__Problem statement__. Scan the entries below for the word "filter" and copy every line where it turns up.

__Data for processing__.

(** [uuid]: as for the configurations of Standalone.v; [None]: one of their
    networks does not parse. *)
Definition server_config (uuid : string) (a : ServerArgs) : option (result string StandaloneConfig) :=
  c ← (if permissive_mode a then permissive uuid else if localhost_mode a then localhost_only uuid
       else StandaloneConfig_default uuid);
  Some (match add_networks (allow_networks a) (named_server (server_device a) (quiet a) c) with
        | Err e => Err e
        | Ok c =>
            match add_mappings (user_maps a) c with
            | Err e => Err e
            | Ok c =>
                let c := match server_user a with Some u => with_default_user u c | None => c end in
                Ok (match key_path a with Some p => with_key_path p c | None => c end)
            end
        end).
End Server.

(** ** Names and peers *)

Lemma first_ip_head f ps : first_ip f ps = head (omap peer_ip (List.filter f ps)).
Proof. induction ps as [|p ps IH]; [done|]. cbn. destruct (f p); [|exact IH]. cbn. by destruct (peer_ip p). Qed.

(** A name is the first address among its namesakes, whatever the case, and only without
    one the first among the peers whose name has it as a part. *)
Theorem resolves_namesakes_first b name :
  resolve_peer_name b name =
  head (omap peer_ip (List.filter (named name) (peers b)) ++ omap peer_ip (List.filter (like name) (peers b))).
Proof. unfold resolve_peer_name. rewrite !first_ip_head. by destruct (omap peer_ip (List.filter (named name) (peers b))). Qed.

__Answer to this problem__.
Lemma first_ip_head f ps : first_ip f ps = head (omap peer_ip (List.filter f ps)).
  head (omap peer_ip (List.filter (named name) (peers b)) ++ omap peer_ip (List.filter (like name) (peers b))).
Proof. unfold resolve_peer_name. rewrite !first_ip_head. by destruct (omap peer_ip (List.filter (named name) (peers b))). Qed.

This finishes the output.